Communiqués

Garde à vue de trois lycéens à Marseille : un abus de pouvoir

Le SNES-FSU dénonce les circonstances dans lesquelles trois lycéens marseillais ont été placés en garde à vue pendant plusieurs heures fin mars pour avoir insulté une élève dont la mère est commandant de police.

Le 26 mars dernier, après une dispute qui s’est déroulée devant le lycée Antonin ARTAUD dans le 13e arrondissement de Marseille, douze policiers de la commune de Plan-de-Cuques, commandés par la mère de l’élève insultée se sont rendus au lycée et ont demandé que les trois élèves « leur soient amenés sur le champ », avant de les conduire au commissariat où ils ont été fouillés à nu, menottés, avant prise d’empreintes, de photos et prélèvement ADN.
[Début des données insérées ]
Lemma establish_takes_control_witness :
  let cfg := {| sc_exclusive := true; sc_heartbeat_timeout_ms := 3000 |} in
  let p := mkDevPort (d_mem blank_device) None in
  exists p' s, establish cfg (V4 10) (V4 5, 50000) p = (p', Ok s) /\ dp_ok p' /\ ss_conn s = mkConnection p' true false None /\
    controlled (dp_mem p') /\ word (dp_mem p') HEARTBEAT_TIMEOUT = 3000 /\
    Z.testbit (word (dp_mem p') CONTROL_CHANNEL_PRIVILEGE) 0 = true /\
    DeviceInfo_parse (block (dp_mem p) 0 DISCOVERY_DATA_SIZE) = Some (Some (ss_info s)) /\
    ss_capabilities s = word (dp_mem p) GVCP_CAPABILITY /\
    ss_concatenation s = Z.testbit (word (dp_mem p) GVCP_CAPABILITY) 0.
Proof.
  intros cfg p. apply (establish_takes_control cfg (V4 10) (V4 5, 50000) p); [apply blank_dev_port_ok|const_range].
Defined.

(** A session on a blank device that carries the example description. *)
Definition ex_info : DeviceInfo :=
  {| di_spec_version := (2, 0); di_device_mode := 0; di_mac := [0; 0; 0; 0; 0; 0]; di_supported_ip_config := 0;
     di_current_ip_config := 0; di_ip := 10; di_subnet_mask := 0; di_gateway := 0; di_manufacturer := []; di_model := [];
     di_device_version := []; di_manufacturer_info := []; di_serial := []; di_user_defined_name := [] |}.
Definition ex_session_on (d : GigeDevice) : Session DevPort :=
  mkSession (mkConnection (mkDevPort (d_mem d) None) true false None) (V4 10) (V4 5, 50000) ex_info 0 false None.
La section SNES de l’établissement a communiqué pour faire connaître ces faits et les dénoncer, rappelant que la police n’avait pas à intervenir au lycée Artaud, puisqu’il n’y avait ni flagrant délit, ni plainte, ni commission rogatoire, ni demande du Proviseur. Elle s’est en outre étonnée que soient intervenus des fonctionnaires de police d’un commissariat qui n’a pas cet établissement scolaire dans son périmètre de responsabilité.

La direction départementale de la sécurité publique a cependant affirmé qu’une enquête interne allait être menée et la préfecture a estimé que cette intervention de police « a eu lieu dans des circonstances discutables ». Le préfet délégué pour la sécurité et à la défense a saisi l’IGPN afin de déterminer les circonstances de l’interpellation, et les responsabilités de chacun dans le déroulé de la procédure. Enfin, le directeur départemental de la sécurité publique s’est engagé à ne pas enregistrer dans les fichiers les empreintes des lycéens interpellés et a demandé au procureur de la République l’annulation de l’inscription des informations au fichier STIC sous réserve qu’aucune poursuite judiciaire ne soit retenue.

Alors que se déroulent les états généraux de la sécurité à l’école, le SNES rappelle que c’est essentiellement par la prévention et l’éducation que les comportements violents reculeront. Ce n’est pas l’exemple offert par des comportements policiers illégitimes et illégaux qui contribuera à donner à nos élèves le sens du respect de l’autre.

Le SNES sera vigilant sur les suites données à cette affaire et veillera à ce que les promesses faites par la direction départementale de la sécurité publique soient suivies d’effet.